(Collected data entries)
Lemma Itoa_digits (c : Z) :
  0 <= c -> all_digits (Itoa c) = true /\ digits_value (Itoa c) = c.
Proof.
  intros Hc. destruct c as [|p|p]; [done| |lia].
  rewrite Itoa_pos. split; [apply all_digits_uint|].
  unfold digits_value. rewrite NilEmpty.usu. unfold Z.of_uint.
  by rewrite Unsigned.of_to.
Qed.

Lemma Itoa_head (c : Z) :
  0 < c ->
  exists d r, Itoa c = String d r /\ is_digit d = true /\ d <> "0"%char
              /\ all_digits r = true.
Proof.
  intros Hc. destruct c as [|p|p]; try lia.
  pose proof (Itoa_digits (Z.pos p) ltac:(lia)) as [Hd _].
  rewrite Itoa_pos in *.
  pose proof (to_uint_head p) as Hh. pose proof (Unsigned.to_uint_nonnil p) as Hn.
  destruct (Pos.to_uint p) as [|u|u|u|u|u|u|u|u|u|u];
    [done|by destruct (Hh u)|..];
    cbn [NilEmpty.string_of_uint all_digits] in *;
    eexists _, _; (split; [reflexivity|]); (split; [reflexivity|]);
    (split; [discriminate|]); by apply andb_prop in Hd as [_ Hd].
Qed.

Lemma Itoa_nonneg_head (c : Z) :
  0 <= c -> exists d r, Itoa c = String d r /\ is_digit d = true.
Proof.
  intros Hc. destruct (Z.eq_dec c 0) as [->|Hne].
  - by exists "0"%char, "".
  - destruct (Itoa_head c ltac:(lia)) as (d & r & H & Hd & _). eauto.
Qed.

(** ** [span_digits] *)

Lemma span_digits_app a r :
  all_digits a = true -> stops r -> span_digits (a ++ r) = (a, r).
Proof.
  intros Ha Hr. induction a as [|c a IH].
  - rewrite string_app_nil. destruct r as [|ch r]; [done|].
    cbn [stops] in Hr. cbn [span_digits]. by rewrite Hr.
  - cbn [all_digits] in Ha. apply andb_prop in Ha as [Hc Ha].
    rewrite string_app_cons. cbn [span_digits]. by rewrite Hc, (IH Ha).
Qed.

Lemma span_digits_all a : all_digits a = true -> span_digits a = (a, "").
Proof.
  intros Ha. induction a as [|c a IH]; [done|].
  cbn [all_digits] in Ha. apply andb_prop in Ha as [Hc Ha].
  cbn [span_digits]. by rewrite Hc, (IH Ha).
Qed.

Lemma int_part_ok_single d : int_part_ok (String d "") = true.
Proof. by destruct d as [[|] [|] [|] [|] [|] [|] [|] [|]]. Qed.

Lemma int_part_ok_head d r : d <> "0"%char -> int_part_ok (String d r) = true.
Proof.
  intros H. destruct d as [[|] [|] [|] [|] [|] [|] [|] [|]]; try reflexivity.
  by destruct H.
Qed.

Lemma strip_sign (neg : bool) d r :
  is_digit d = true ->
  split_sign ((if neg then "-" else "") ++ String d r) = (neg, String d r).
Proof.
  intros Hd. destruct neg; [reflexivity|]. rewrite string_app_nil.
  destruct (is_digit_cases d Hd) as [->|[->|[->|[->|[->|[->|[->|[->|[->| ->]]]]]]]]];
    reflexivity.
Qed.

§ TASK STATEMENT: Exact reproduction is required: output the lines from the start of the entries above through the line with "pose proof (Itoa_digits".

§ RESPONSE TO THE TASK:
Lemma Itoa_digits (c : Z) :
  0 <= c -> all_digits (Itoa c) = true /\ digits_value (Itoa c) = c.
Proof.
  intros Hc. destruct c as [|p|p]; [done| |lia].
  rewrite Itoa_pos. split; [apply all_digits_uint|].
  unfold digits_value. rewrite NilEmpty.usu. unfold Z.of_uint.
  by rewrite Unsigned.of_to.
Qed.

Lemma Itoa_head (c : Z) :
  0 < c ->
  exists d r, Itoa c = String d r /\ is_digit d = true /\ d <> "0"%char
              /\ all_digits r = true.
Proof.
  intros Hc. destruct c as [|p|p]; try lia.
  pose proof (Itoa_digits (Z.pos p) ltac:(lia)) as [Hd _].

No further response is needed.